━━━━━ Given data ━━━━━

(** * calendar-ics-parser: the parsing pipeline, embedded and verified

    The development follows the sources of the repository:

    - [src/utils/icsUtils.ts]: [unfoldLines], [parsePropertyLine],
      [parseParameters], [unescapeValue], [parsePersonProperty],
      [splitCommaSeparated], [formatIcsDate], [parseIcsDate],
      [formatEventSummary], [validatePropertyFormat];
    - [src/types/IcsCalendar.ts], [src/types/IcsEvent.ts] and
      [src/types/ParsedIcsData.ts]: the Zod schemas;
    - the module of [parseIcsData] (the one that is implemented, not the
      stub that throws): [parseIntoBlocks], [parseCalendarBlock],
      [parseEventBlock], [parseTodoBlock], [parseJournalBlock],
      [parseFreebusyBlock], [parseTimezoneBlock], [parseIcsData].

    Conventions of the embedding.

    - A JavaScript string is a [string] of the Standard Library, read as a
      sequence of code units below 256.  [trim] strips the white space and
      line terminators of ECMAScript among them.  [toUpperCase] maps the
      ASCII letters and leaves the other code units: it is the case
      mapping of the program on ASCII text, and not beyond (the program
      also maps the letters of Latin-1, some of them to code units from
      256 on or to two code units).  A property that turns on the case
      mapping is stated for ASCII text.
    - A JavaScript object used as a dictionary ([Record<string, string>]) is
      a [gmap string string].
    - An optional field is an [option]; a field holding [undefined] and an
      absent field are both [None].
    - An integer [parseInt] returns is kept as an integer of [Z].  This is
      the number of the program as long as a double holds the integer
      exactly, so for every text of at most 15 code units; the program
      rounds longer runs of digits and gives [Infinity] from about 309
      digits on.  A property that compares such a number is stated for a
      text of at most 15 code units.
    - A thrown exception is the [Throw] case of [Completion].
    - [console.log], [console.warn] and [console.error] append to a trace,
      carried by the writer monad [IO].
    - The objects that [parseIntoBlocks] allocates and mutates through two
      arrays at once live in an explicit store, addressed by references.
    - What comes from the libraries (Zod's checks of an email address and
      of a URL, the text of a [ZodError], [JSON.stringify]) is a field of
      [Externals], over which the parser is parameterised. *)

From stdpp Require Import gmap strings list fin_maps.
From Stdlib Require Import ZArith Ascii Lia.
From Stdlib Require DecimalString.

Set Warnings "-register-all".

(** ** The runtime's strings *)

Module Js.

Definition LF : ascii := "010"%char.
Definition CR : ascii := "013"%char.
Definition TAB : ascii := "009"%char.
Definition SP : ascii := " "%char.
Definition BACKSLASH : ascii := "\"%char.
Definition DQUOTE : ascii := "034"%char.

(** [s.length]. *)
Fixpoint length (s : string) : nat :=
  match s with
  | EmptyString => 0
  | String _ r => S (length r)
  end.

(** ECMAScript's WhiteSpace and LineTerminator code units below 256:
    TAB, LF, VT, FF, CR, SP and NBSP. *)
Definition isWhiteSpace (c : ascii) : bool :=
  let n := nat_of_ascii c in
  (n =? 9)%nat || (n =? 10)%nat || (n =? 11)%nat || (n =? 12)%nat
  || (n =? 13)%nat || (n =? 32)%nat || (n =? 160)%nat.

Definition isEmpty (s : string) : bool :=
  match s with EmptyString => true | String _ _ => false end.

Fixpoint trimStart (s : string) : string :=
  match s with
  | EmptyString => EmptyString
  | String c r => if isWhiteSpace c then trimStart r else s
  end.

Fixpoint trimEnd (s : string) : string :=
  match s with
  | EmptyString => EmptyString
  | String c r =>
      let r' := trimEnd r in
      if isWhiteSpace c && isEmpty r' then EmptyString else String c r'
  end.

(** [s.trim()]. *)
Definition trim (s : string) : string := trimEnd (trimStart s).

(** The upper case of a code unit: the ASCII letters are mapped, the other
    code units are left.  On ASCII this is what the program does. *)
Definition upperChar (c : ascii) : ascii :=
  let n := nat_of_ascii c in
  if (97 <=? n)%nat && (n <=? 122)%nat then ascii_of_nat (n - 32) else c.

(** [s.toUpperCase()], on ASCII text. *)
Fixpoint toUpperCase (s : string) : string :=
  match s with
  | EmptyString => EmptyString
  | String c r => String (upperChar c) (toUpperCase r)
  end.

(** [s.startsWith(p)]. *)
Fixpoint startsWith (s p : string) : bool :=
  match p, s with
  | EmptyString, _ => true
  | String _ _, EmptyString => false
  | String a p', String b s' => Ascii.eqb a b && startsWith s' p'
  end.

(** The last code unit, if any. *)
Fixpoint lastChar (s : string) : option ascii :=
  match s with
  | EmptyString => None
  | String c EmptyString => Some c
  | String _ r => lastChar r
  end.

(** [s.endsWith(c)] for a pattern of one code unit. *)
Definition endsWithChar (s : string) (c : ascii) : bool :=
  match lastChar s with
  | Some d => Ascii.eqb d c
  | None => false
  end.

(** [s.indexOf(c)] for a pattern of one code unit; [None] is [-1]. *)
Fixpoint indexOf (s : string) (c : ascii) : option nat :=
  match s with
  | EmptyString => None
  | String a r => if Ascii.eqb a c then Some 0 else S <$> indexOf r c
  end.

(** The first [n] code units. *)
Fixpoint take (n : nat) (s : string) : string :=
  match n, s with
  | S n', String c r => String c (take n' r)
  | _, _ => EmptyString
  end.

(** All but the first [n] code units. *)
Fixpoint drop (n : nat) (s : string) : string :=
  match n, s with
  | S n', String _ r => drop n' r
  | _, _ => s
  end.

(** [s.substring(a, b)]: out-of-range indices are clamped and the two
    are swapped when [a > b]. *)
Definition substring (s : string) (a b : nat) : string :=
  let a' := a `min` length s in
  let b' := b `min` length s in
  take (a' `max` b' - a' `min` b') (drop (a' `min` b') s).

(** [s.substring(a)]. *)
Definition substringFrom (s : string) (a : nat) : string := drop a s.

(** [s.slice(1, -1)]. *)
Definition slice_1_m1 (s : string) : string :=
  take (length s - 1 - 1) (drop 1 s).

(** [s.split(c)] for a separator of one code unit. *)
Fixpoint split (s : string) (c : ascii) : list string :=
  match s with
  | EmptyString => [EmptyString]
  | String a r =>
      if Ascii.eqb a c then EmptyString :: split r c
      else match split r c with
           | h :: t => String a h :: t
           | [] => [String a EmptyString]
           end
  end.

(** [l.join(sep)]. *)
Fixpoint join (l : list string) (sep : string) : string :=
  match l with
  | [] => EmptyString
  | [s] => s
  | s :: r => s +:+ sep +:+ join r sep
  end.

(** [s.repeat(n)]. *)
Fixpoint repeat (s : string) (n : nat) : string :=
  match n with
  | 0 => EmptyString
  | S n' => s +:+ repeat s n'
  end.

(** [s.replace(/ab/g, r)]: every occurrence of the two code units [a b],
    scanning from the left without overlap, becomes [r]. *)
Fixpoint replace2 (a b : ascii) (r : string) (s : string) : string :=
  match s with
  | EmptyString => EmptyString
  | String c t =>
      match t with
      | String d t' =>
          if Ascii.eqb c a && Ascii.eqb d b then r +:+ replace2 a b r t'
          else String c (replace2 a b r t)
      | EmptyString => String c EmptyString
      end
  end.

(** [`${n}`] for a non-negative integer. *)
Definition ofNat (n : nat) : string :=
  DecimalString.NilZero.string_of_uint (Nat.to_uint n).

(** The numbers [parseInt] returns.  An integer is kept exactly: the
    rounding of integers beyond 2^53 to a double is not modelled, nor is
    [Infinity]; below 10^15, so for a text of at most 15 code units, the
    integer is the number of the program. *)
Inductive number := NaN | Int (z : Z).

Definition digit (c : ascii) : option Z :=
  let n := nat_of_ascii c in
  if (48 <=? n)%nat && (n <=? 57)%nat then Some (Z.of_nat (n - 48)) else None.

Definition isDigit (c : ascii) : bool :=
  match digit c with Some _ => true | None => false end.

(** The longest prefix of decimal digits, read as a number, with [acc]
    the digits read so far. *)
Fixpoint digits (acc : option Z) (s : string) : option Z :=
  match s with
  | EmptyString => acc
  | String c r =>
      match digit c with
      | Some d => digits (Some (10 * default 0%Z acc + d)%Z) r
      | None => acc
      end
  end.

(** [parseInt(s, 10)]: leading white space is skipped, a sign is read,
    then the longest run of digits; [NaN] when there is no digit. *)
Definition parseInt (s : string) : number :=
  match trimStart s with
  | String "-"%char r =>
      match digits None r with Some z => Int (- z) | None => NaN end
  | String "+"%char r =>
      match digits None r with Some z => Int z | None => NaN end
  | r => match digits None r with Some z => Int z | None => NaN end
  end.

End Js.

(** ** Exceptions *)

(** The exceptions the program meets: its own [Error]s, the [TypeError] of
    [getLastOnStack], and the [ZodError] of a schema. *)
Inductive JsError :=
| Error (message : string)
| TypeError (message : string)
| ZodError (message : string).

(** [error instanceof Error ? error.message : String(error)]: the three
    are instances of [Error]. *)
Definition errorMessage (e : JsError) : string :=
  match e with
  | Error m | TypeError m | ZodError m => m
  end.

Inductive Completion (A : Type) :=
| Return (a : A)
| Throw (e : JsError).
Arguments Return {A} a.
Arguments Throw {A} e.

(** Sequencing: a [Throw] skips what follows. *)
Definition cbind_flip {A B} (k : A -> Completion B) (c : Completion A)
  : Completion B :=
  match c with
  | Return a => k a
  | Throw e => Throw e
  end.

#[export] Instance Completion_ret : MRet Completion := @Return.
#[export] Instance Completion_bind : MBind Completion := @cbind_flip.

━━━━━
━━━━━ Given data ━━━━━

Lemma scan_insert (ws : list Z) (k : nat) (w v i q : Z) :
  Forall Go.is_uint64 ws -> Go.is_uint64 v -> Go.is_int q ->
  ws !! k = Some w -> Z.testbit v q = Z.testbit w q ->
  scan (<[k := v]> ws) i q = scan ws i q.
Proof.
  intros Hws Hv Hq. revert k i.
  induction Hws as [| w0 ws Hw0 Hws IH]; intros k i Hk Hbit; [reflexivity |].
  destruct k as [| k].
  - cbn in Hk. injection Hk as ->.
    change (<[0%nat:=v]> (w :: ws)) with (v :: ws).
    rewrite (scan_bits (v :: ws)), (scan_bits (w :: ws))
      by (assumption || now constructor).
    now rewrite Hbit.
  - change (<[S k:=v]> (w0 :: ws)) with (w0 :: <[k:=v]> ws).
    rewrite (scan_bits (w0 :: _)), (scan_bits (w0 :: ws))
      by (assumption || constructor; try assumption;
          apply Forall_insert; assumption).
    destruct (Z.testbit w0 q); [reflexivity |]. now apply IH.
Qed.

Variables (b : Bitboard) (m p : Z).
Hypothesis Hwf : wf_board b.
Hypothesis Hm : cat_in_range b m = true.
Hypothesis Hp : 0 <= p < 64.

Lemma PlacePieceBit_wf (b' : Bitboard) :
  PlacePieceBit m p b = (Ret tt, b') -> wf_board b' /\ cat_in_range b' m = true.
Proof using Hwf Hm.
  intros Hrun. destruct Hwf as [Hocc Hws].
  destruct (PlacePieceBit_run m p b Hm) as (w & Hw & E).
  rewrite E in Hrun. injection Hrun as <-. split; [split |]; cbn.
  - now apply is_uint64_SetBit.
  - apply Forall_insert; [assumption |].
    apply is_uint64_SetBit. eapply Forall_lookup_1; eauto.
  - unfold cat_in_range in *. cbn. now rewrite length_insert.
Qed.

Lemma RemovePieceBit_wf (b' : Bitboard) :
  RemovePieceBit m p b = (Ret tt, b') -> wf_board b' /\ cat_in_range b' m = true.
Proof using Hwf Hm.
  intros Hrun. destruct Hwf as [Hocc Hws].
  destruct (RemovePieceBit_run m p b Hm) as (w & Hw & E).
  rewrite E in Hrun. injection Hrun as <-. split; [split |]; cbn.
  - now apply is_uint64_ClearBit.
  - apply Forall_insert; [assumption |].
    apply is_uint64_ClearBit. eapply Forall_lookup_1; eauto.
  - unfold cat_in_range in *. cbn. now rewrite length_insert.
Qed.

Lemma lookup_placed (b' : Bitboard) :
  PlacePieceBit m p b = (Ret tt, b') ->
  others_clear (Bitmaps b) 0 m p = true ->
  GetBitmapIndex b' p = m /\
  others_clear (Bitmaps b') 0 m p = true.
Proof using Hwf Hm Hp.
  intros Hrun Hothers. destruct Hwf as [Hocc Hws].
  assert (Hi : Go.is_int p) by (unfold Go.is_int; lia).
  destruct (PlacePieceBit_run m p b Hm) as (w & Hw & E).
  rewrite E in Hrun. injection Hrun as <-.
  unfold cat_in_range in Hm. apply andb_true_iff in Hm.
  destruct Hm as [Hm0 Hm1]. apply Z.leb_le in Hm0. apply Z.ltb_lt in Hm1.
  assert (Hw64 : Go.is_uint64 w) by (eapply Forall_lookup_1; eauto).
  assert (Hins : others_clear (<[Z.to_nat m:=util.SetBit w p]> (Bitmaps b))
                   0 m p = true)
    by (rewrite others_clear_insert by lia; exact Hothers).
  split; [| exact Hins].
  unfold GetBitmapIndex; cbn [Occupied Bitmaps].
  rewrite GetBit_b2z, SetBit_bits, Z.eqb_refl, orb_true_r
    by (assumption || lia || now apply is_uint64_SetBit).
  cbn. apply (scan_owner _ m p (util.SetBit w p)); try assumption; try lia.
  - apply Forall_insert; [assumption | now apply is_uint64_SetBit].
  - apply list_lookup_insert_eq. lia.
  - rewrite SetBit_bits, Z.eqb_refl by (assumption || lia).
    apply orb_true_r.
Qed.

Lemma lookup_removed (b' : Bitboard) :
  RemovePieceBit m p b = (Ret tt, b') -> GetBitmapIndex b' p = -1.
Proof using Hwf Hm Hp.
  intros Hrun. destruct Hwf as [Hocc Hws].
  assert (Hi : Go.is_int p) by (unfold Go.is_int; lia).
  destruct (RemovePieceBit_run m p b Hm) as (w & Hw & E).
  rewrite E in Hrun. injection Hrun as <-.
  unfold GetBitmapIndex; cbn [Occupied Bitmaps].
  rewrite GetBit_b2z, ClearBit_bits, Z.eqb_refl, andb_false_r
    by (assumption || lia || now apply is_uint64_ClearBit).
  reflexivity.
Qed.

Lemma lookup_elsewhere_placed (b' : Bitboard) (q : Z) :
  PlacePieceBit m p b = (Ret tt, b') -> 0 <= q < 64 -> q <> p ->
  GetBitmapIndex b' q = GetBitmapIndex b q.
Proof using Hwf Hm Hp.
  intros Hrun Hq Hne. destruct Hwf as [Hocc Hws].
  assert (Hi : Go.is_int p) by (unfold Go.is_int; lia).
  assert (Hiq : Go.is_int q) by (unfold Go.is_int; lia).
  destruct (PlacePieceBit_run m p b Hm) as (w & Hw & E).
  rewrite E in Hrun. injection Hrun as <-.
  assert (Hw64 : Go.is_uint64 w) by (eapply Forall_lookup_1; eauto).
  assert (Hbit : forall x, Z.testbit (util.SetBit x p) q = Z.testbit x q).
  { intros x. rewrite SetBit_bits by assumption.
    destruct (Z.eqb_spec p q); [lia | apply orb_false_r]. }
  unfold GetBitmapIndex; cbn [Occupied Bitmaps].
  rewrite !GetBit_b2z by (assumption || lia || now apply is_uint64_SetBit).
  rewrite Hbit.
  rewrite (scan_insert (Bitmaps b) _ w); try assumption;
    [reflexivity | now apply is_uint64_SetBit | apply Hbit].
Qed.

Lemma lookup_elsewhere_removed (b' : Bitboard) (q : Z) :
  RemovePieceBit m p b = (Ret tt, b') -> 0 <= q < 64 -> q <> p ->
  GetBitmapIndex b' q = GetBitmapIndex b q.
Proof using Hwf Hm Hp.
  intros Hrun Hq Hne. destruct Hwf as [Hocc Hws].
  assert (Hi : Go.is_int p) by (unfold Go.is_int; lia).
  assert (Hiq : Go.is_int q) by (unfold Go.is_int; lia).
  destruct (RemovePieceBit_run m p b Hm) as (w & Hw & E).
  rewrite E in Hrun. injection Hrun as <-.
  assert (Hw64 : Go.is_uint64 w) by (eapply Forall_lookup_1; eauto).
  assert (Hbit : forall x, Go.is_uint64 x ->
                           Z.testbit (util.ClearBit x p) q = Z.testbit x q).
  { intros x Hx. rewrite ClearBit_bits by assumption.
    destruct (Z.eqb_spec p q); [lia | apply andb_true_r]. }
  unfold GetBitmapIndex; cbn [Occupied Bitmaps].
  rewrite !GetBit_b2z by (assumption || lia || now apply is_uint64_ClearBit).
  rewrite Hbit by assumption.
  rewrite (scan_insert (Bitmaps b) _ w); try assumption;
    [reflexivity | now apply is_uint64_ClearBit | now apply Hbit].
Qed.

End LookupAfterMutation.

━━━━━
━━━━━ Given data ━━━━━

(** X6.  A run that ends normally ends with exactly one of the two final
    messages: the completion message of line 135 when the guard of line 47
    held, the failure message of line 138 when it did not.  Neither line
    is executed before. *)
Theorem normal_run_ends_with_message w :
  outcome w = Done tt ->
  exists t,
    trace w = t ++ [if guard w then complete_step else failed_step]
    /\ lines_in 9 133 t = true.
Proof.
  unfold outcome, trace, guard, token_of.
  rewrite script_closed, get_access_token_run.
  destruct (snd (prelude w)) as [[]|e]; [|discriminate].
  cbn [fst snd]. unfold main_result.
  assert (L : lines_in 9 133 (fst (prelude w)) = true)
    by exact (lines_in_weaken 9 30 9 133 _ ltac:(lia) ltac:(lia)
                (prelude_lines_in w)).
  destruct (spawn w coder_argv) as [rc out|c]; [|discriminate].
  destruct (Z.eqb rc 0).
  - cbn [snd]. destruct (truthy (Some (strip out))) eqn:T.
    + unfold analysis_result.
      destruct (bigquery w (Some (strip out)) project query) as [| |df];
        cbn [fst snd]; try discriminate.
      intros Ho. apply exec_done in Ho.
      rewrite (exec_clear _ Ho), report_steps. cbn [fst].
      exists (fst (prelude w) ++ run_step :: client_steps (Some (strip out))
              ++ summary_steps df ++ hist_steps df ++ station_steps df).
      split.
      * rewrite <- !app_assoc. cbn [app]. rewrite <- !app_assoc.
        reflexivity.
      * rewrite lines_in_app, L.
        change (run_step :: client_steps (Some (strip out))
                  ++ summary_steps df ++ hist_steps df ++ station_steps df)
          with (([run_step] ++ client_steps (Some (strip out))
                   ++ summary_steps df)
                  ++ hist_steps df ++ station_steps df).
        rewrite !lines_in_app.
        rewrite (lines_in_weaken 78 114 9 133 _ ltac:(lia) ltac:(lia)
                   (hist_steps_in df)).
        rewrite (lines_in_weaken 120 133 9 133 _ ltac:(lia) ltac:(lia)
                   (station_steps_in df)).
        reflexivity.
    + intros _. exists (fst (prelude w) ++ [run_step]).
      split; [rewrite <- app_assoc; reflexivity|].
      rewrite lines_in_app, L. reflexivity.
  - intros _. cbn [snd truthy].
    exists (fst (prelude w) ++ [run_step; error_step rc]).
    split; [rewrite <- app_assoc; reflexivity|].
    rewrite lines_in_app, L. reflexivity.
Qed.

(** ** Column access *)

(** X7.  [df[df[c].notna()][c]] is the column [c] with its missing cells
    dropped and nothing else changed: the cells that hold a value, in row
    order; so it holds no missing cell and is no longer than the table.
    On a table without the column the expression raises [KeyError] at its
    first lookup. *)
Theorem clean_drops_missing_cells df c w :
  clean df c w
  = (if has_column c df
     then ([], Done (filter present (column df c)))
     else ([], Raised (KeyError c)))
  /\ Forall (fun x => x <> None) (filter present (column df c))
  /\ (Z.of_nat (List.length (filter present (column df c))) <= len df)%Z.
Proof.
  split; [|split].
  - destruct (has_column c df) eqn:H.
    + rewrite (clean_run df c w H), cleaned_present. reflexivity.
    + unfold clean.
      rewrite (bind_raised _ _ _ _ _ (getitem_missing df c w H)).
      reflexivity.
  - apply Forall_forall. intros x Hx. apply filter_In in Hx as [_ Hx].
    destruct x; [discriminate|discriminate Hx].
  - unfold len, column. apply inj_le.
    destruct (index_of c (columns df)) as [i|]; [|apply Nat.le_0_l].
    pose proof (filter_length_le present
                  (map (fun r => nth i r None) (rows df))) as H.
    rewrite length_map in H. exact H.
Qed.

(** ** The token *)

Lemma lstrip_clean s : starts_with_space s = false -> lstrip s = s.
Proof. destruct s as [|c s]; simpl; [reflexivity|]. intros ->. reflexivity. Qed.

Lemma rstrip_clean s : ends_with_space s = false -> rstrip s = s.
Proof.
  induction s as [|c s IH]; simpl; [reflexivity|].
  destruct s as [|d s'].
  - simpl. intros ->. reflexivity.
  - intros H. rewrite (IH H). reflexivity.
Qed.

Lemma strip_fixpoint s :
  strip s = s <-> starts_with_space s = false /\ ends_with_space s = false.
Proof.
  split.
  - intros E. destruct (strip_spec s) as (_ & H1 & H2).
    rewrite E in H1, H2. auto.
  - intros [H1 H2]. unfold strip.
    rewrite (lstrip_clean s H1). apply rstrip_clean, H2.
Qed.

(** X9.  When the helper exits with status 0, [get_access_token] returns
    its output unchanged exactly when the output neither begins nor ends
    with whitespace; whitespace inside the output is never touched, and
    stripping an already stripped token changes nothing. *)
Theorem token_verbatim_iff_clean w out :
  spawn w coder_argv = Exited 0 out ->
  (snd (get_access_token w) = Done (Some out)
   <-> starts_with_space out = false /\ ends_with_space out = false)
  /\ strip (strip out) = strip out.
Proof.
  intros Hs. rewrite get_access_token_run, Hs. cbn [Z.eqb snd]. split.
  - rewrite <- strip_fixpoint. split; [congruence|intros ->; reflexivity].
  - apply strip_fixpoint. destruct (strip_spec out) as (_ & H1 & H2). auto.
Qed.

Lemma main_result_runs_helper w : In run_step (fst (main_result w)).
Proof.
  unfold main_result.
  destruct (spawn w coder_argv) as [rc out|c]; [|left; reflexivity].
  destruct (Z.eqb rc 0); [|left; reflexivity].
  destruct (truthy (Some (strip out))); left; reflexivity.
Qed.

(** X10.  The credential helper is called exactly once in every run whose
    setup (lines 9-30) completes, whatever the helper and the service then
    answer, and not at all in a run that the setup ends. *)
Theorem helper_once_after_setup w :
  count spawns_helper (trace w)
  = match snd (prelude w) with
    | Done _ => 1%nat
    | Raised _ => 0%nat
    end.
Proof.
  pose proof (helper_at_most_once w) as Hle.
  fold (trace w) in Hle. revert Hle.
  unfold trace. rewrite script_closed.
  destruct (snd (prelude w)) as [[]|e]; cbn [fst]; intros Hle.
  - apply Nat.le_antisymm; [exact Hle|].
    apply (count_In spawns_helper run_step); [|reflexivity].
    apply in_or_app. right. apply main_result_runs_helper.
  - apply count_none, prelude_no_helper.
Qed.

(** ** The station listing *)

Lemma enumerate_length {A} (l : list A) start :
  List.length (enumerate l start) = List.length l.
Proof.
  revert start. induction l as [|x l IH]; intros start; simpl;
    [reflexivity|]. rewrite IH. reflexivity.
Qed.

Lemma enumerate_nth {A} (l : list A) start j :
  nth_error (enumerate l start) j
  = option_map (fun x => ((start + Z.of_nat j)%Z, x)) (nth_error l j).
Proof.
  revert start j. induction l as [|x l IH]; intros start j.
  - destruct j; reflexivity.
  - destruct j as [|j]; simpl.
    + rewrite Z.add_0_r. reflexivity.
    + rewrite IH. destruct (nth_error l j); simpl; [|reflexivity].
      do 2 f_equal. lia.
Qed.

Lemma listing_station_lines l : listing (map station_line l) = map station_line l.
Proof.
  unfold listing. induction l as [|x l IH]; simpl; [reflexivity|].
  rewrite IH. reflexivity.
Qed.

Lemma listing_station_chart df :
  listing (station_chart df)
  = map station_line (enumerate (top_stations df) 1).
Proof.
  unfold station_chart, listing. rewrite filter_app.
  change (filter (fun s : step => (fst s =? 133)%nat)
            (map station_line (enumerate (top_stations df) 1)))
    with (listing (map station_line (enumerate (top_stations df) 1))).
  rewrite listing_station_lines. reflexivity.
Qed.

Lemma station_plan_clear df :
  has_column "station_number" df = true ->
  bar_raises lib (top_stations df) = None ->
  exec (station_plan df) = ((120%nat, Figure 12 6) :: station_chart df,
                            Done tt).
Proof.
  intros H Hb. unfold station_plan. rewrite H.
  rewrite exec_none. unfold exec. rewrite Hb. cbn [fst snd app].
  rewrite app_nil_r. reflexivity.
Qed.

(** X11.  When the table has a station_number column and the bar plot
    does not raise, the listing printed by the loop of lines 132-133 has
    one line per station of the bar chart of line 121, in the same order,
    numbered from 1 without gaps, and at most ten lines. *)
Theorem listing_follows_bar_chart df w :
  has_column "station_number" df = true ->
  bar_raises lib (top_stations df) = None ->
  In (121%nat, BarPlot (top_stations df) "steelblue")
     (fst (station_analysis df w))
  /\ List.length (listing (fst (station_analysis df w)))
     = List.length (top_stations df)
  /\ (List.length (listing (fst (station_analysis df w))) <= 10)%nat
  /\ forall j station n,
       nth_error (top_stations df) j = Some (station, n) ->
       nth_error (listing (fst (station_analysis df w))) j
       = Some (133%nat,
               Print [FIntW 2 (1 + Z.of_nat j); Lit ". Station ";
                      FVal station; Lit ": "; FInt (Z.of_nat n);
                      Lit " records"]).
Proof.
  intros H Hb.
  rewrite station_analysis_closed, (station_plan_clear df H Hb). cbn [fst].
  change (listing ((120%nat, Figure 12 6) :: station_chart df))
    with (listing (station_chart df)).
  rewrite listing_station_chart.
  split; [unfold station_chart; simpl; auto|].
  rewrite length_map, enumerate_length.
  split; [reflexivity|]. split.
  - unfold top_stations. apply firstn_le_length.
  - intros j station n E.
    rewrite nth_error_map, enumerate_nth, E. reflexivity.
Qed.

━━━━━

#### Directions
Set down only the lines above that fall between the line holding "Inductive Completion (A" and the line holding "#[export] Instance Completion_ret", inclusive, keeping each exact.

#### Result of the task
Inductive Completion (A : Type) :=
| Return (a : A)
| Throw (e : JsError).
Arguments Return {A} a.
Arguments Throw {A} e.

(** Sequencing: a [Throw] skips what follows. *)
Definition cbind_flip {A B} (k : A -> Completion B) (c : Completion A)
  : Completion B :=
  match c with
  | Return a => k a
  | Throw e => Throw e
  end.

#[export] Instance Completion_ret : MRet Completion := @Return.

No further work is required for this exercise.